The problem as I see it, is how I go about filling in those gaps. When you just start out in the IT world, you may not have a good methodology in which to learn about IT things. If you have been in the industry for a long time, you may already have a good system that works for you. No matter which category you fall into, the fact that you will constantly have to learn is unavoidable. There are NO exceptions to this rule. If you wish to be at the top of your game in IT from a technical standpoint, you must make a habit of constantly learning new things. Failure to do so means that your knowledge will become dated and you will drift off into obscurity working as some corporate slave in a dark and dreary cubicle. This may or may not involve working for the government. 🙂

Now that we have established that static knowledge is a dead end, let’s look at how to ensure we are always at the top of our game. I offer you the 5 step plan. Others have 12 step programs. Maybe some have less. I only have 5. I am all about efficiency…..and my program doesn’t cost you a dime.

1. Examine your current level of knowledge. – How much do you already know about the subject in question? The answer to that question is going to dictate the kind of resources you use. Let’s use BGP for example. If you need to learn about the basics of it, there are a few good books that can handle that. There are also plenty of websites with white papers and blog posts that give a generic overview of BGP. There are some classes out there that will accomplish the same thing. However, there are quite a few books and white papers that will completely blow your mind if you don’t already have a decent understanding of BGP. The service provider side of BGP comes to mind. Enterprises and service providers use BGP in VERY different ways.

2. Find out where the information is. – For starters, you need to identify what kind of learner you are. Some of us are visual learners. Some of us are audible learners. Some of us learn by doing. Perhaps you are a mix of several different methods. Only you know what works best for you. If you need a lot of pictures and the topic is relatively mainstream, maybe a visual CBT(computer based training) course is what you need. If that is the case, I highly recommend you check out CBT Nuggets. If what you are looking for is somewhat more obscure, then I would recommend asking other people who do what you do. There are a variety of resources in which you can ask these questions like LinkedIn, forums, or Twitter. I prefer Twitter because it is a lot quicker. The only possible problem would be having enough people see the request. If you are new to Twitter, or very rarely use it, you may not have many followers who would see your message. Feel free to engage others in a substantive manner and over time your followers will grow. If all you do is tell everyone what you ate for lunch or what the weather is like in your part of the world, you probably aren’t going to get anywhere. If you absolutely refuse to use something like Twitter, then consider posting on Cisco’s forums if your issue is of a Cisco nature or networking-forum.com. There are other forums out there as well as mailing lists(NANOG comes to mind). All of the major vendors have support forums as well. Keep in mind that you may have to sift through tons of information before you finally find the information you are looking for. There is not always going to be a technical paper or book that explains exactly what you are looking for.

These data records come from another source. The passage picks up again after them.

(** ** utils.js: interpolation, decibels, peaks and the biquad filter *)

(** Catmull-Rom interpolation passes through [y1] at [t = 0] and [y2] at
    [t = 1], and anywhere between them it overshoots samples bounded by
    [M] by at most a quarter: [|p(t)| <= (1 + t - t^2) M <= 1.25 M]. *)
Theorem interpolateCatmullRom_overshoot (y0 y1 y2 y3 t M : R) :
  Rabs y0 <= M -> Rabs y1 <= M -> Rabs y2 <= M -> Rabs y3 <= M ->
  0 <= t <= 1 ->
  interpolateCatmullRom y0 y1 y2 y3 0 = y1
  /\ interpolateCatmullRom y0 y1 y2 y3 1 = y2
  /\ Rabs (interpolateCatmullRom y0 y1 y2 y3 t) <= (1 + t - t * t) * M
  /\ (1 + t - t * t) * M <= 1.25 * M.
Proof.
  intros H0 H1 H2 H3 Ht.
  apply bounds_of_Rabs_le in H0, H1, H2, H3.
  assert (HM : 0 <= M) by lra.
  split; [unfold interpolateCatmullRom; lra|].
  split; [unfold interpolateCatmullRom; lra|].
  split.
  - set (c0 := 0.5 * t * ((1 - t) * (1 - t))).
    set (c1 := (1 - t) * (1 + t - 1.5 * (t * t))).
    set (c2 := t * (0.5 + 2 * t - 1.5 * (t * t))).
    set (c3 := 0.5 * (t * t) * (1 - t)).
    assert (P0 : 0 <= c0)
      by (unfold c0; apply Rmult_le_pos; [lra|apply Rle_0_sqr]).
    assert (P1 : 0 <= c1) by (unfold c1; apply Rmult_le_pos; nra).
    assert (P2 : 0 <= c2) by (unfold c2; apply Rmult_le_pos; nra).
    assert (P3 : 0 <= c3)
      by (unfold c3; apply Rmult_le_pos; [|lra]; apply Rmult_le_pos; [lra|apply Rle_0_sqr]).
    assert (E : interpolateCatmullRom y0 y1 y2 y3 t
                = - c0 * y0 + c1 * y1 + c2 * y2 - c3 * y3)
      by (unfold interpolateCatmullRom, c0, c1, c2, c3; lra).
    assert (S : c0 + c1 + c2 + c3 = 1 + t - t * t) by (unfold c0, c1, c2, c3; lra).
    rewrite E, <- S. apply Rabs_le_of_bounds.
    assert (B0 : - (c0 * M) <= c0 * y0 <= c0 * M) by (split; nra).
    assert (B1 : - (c1 * M) <= c1 * y1 <= c1 * M) by (split; nra).
    assert (B2 : - (c2 * M) <= c2 * y2 <= c2 * M) by (split; nra).
    assert (B3 : - (c3 * M) <= c3 * y3 <= c3 * M) by (split; nra).
    split; lra.
  - assert (Hq : 1 + t - t * t <= 1.25).
    { assert (Hs : 0 <= (t - 0.5) * (t - 0.5)) by apply Rle_0_sqr. lra. }
    nra.
Qed.

Lemma interpolateCatmullRom_overshoot_example :
  interpolateCatmullRom (-1) 1 1 (-1) 0 = 1
  /\ interpolateCatmullRom (-1) 1 1 (-1) 1 = 1
  /\ Rabs (interpolateCatmullRom (-1) 1 1 (-1) 0.5) <= (1 + 0.5 - 0.5 * 0.5) * 1
  /\ (1 + 0.5 - 0.5 * 0.5) * 1 <= 1.25 * 1.
Proof.
  apply interpolateCatmullRom_overshoot;
    try (unfold Rabs; destruct (Rcase_abs _); lra); lra.
Defined.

Sometimes you have to piece it together from multiple sources. Actually, I would recommend that you use multiple sources unless it is some vendor specific thing that you can only get in one place. I have found out that you cannot trust a single source for 100% accuracy. Not that all sources are wrong, but imperfect human beings write books, white papers, and blog posts. Other imperfect human beings double check these same sources. When the content is of a technical nature, things get missed. This is especially true for the deeper technical things.

3. Execute. – You have all of the appropriate resources identified. Now you just need to get that information into your head. There are no shortcuts. While I wish I could learn kung-fu like Neo did in The Matrix, it isn’t going to happen. You have to put in the time required to absorb all of that information. Sometimes it can be done in a matter of minutes. Sometimes it takes weeks.

4. Ignore any distractions. – In the course of your learning, you are bound to come across something else that is interesting or neat. Resist the temptation to get sidetracked and stay focused on the main thing you are trying to learn. If you want to go back at another time and research the other items that pop up, then make a note of them. By focusing on the main thing you are trying to learn, you have a better chance of retaining information then if you start going in 100 different directions with every new thing that appears.

5. Allow the information to digest. – Sometimes it helps to simply think about things. Just go over it in your head. I tend to do this in conjunction with step 3. If I need to absorb a large amount of information, I like to take it in pieces and digest it little by little. By stopping to sort things out in your head, you can really come to terms with what makes sense and what doesn’t. I am very thankful my current employer allows me the freedom to do this. While it may look like I am spacing out on any given day in my cubicle, lots of times I am just thinking about something I just read or watched. It’s my way of performing a “write memory” on my brain. One of the other things I will do is drive to and from work in complete silence. That really helps because all I have to focus on is not crashing the car, which is relatively simple.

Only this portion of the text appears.